WOODSTOCK – There is a 30-acre span of woodland and wetland west of Woodstock High School, and as of last month, that land has an official name.
At the December Woodstock City Council meeting, the land was recognized by the city as the William C. Donato Conservation Area, honoring the longtime high school teacher who’s worked the last several years making it a place of ecological growth and education.
William Donato, a teacher of environmental science, biology and forensics, said he started intensively fixing up the land about eight years ago, removing invasive species and creating a pathway. Donato added the land has facilitated lessons on invasive versus native species, along with activities as part of his forensics class.
He said he was utterly shocked last month when the item to name the land came up on the meeting’s agenda. His wife got him to the meeting under the pretenses she was receiving an award.

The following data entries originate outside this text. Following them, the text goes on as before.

(* ===== verification/EngineRun.v ===== *)
(** * The step-graph engine: execution

    The effectful half of [packages/workflow/src/internal/engine.ts]:
    [persistCheckpoint], one iteration of [driveRun]'s loop, [runEngine],
    [resumeEngine] and [forkThread], written in a state-and-error monad whose
    state holds the checkpoint store, the run's internal state and the events
    yielded so far; a thrown error keeps the writes and events made before it.

    What the surrounding process decides is explicit: [world] is what other
    writers do to the store at each await, and a [StepEnv] fixes one step's
    schedule (completion order of the parallel tasks, aborts, timeouts).
    [workflow.task.*] and [workflow.custom] events, spans and warnings carry
    no state and are not part of the trace. *)

From S2P Require Import Prelude JsValue Json Errors Pause Channels CheckpointStore Frontier Engine.

Local Open Scope string_scope.

Inductive event :=
| EvStart (threadId workflowId : string)
| EvResumed (threadId : string) (stepNumber : nat) (state : jstate)
| EvStepStart (stepNumber : nat) (state : jstate)
| EvStepEnd (stepNumber : nat) (state : jstate)
| EvChannelUpdate (stepNumber : nat) (channel : string) (version : nat) (v : option value)
| EvCheckpointWritten (checkpointId : string) (stepNumber : nat)
| EvSuspended (threadId : string) (stepNumber : nat) (state : jstate) (v : value)
| EvEnd (threadId : string) (state : jstate)
| EvError (threadId code : string).

(** One step's schedule. *)
Record StepEnv := mkStepEnv {
  se_abort_top : bool;          (** [signal.aborted] at the loop top *)
  se_order : list nat;          (** planned positions, in completion order *)
  se_tasks : nat -> TaskEnv;    (** timeouts and aborts seen by each task *)
  se_abort_step : bool;         (** [signal.aborted] once the step settled *)
  se_grace_expired : bool;      (** the cancellation grace ran out first *)
  se_abort_after : bool;        (** [signal.aborted] after the step's checkpoint *)
}.

(** No abort, every task runs once, completing in planned order. *)
Definition quiet_step (n : nat) : StepEnv :=
  mkStepEnv false (seq 0 n) (fun _ => quiet_env) false false false.

Record Directive := mkDirective {
  dr_goto : option string;
  dr_resume : value;
  dr_update : option value;
}.

Section Engine.
Context {S : Type} `{CheckpointStore S}.
Context (newId : string -> nat -> string).

Record RunState := mkRun {
  rs_store : S;
  rs_ids : nat;
  rs_tick : nat;
  rs_now : Z;
  rs_events : list event;
  rs_lock : list string;
  rs_int : RunInternalState;
}.

(** What other processes do to the store at the n-th await. *)
Context (world : nat -> S -> S).

(** ** The monad *)

Definition M (A : Type) : Type := RunState -> RunState * result exn A.

Definition ret {A} (a : A) : M A := fun st => (st, Ok a).
Definition throw {A} (e : exn) : M A := fun st => (st, Err e).
Definition bind {A B} (m : M A) (f : A -> M B) : M B := fun st =>
  match m st with
  | (st', Ok a) => f a st'
  | (st', Err e) => (st', Err e)
  end.
Definition lift {A} (r : result exn A) : M A := fun st => (st, r).

Local Notation "x <- m ;; k" := (bind m (fun x => k))
  (at level 100, m at next level, right associativity) : js_scope.
Local Notation "m ;; k" := (bind m (fun _ => k))
  (at level 100, k at level 200, right associativity) : js_scope.
Local Open Scope js_scope.

Definition get : M RunState := fun st => (st, Ok st).
Definition set_store (f : S -> S) : M unit := fun st =>
  (mkRun (f (rs_store st)) (rs_ids st) (rs_tick st) (rs_now st) (rs_events st) (rs_lock st)
         (rs_int st), Ok ()).
Definition set_int (f : RunInternalState -> RunInternalState) : M unit := fun st =>
  (mkRun (rs_store st) (rs_ids st) (rs_tick st) (rs_now st) (rs_events st) (rs_lock st)
         (f (rs_int st)), Ok ()).
Definition set_ids (n : nat) : M unit := fun st =>
  (mkRun (rs_store st) n (rs_tick st) (rs_now st) (rs_events st) (rs_lock st) (rs_int st), Ok ()).
Definition yield (e : event) : M unit := fun st =>
  (mkRun (rs_store st) (rs_ids st) (rs_tick st) (rs_now st) (rs_events st ++ [e])%list
         (rs_lock st) (rs_int st), Ok ()).
Definition yield_if (b : bool) (e : event) : M unit := if b then yield e else ret ().
Definition set_lock (f : list string -> list string) : M unit := fun st =>
  (mkRun (rs_store st) (rs_ids st) (rs_tick st) (rs_now st) (rs_events st) (f (rs_lock st))
         (rs_int st), Ok ()).
Definition fresh (prefix : string) : M string := fun st =>
  (mkRun (rs_store st) (1 + rs_ids st) (rs_tick st) (rs_now st) (rs_events st) (rs_lock st)
         (rs_int st), Ok (newId prefix (rs_ids st))).

(** An await: other writers run, then the store is read or written. *)
Definition await_store : M unit := fun st =>
  (mkRun (world (rs_tick st) (rs_store st)) (rs_ids st) (1 + rs_tick st) (rs_now st)
         (rs_events st) (rs_lock st) (rs_int st), Ok ()).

“When I realized, I thought it was pretty remarkable,” Donato said. “You don’t go into this kind of thing for the recognition. You go in because you want to show kids real learning, and the outdoors, but this was really a nice extra.”
Behind the name recognition was a friend and colleague of Donato’s, another teacher, John Headley, and Headley’s political science students. The act mostly was in honor of his friend, Headley said, but it also gave students an opportunity to dabble in local government.
“I wrote the proposal for the city,” Headley said. “My [students] were interested in doing something on the local level. ... One of the kids actually became mayor for the night and another made the proposal at the meeting. They did all the legwork.”
The area, at one point in the early 2000s, was being considered as a site for housing development, Donato said. Woodstock City Councilman Michael Turner recalled residents’ strong opposition to the idea, and efforts to squash it.
“It made no sense there,” said Turner, who was not on the City Council at that time, but did spearhead the movement against the proposal. “It was very dense, and on wet and wooded property, and there was tremendous risk for stormwater retention.”
Donato’s involvement with the land started there, Turner said, adding the teacher suggested the land be fixed up and turned into a conservation/education area.
A trail has been created, as have new ecosystems since non-native plants were removed, Donato said. He said the area has become useful to the school in more ways than one and additional plans for the land are being considered for the future.
“One thing we’re planning is for an interpretive map,” Donato said, “So you can go and read something about a particular area.”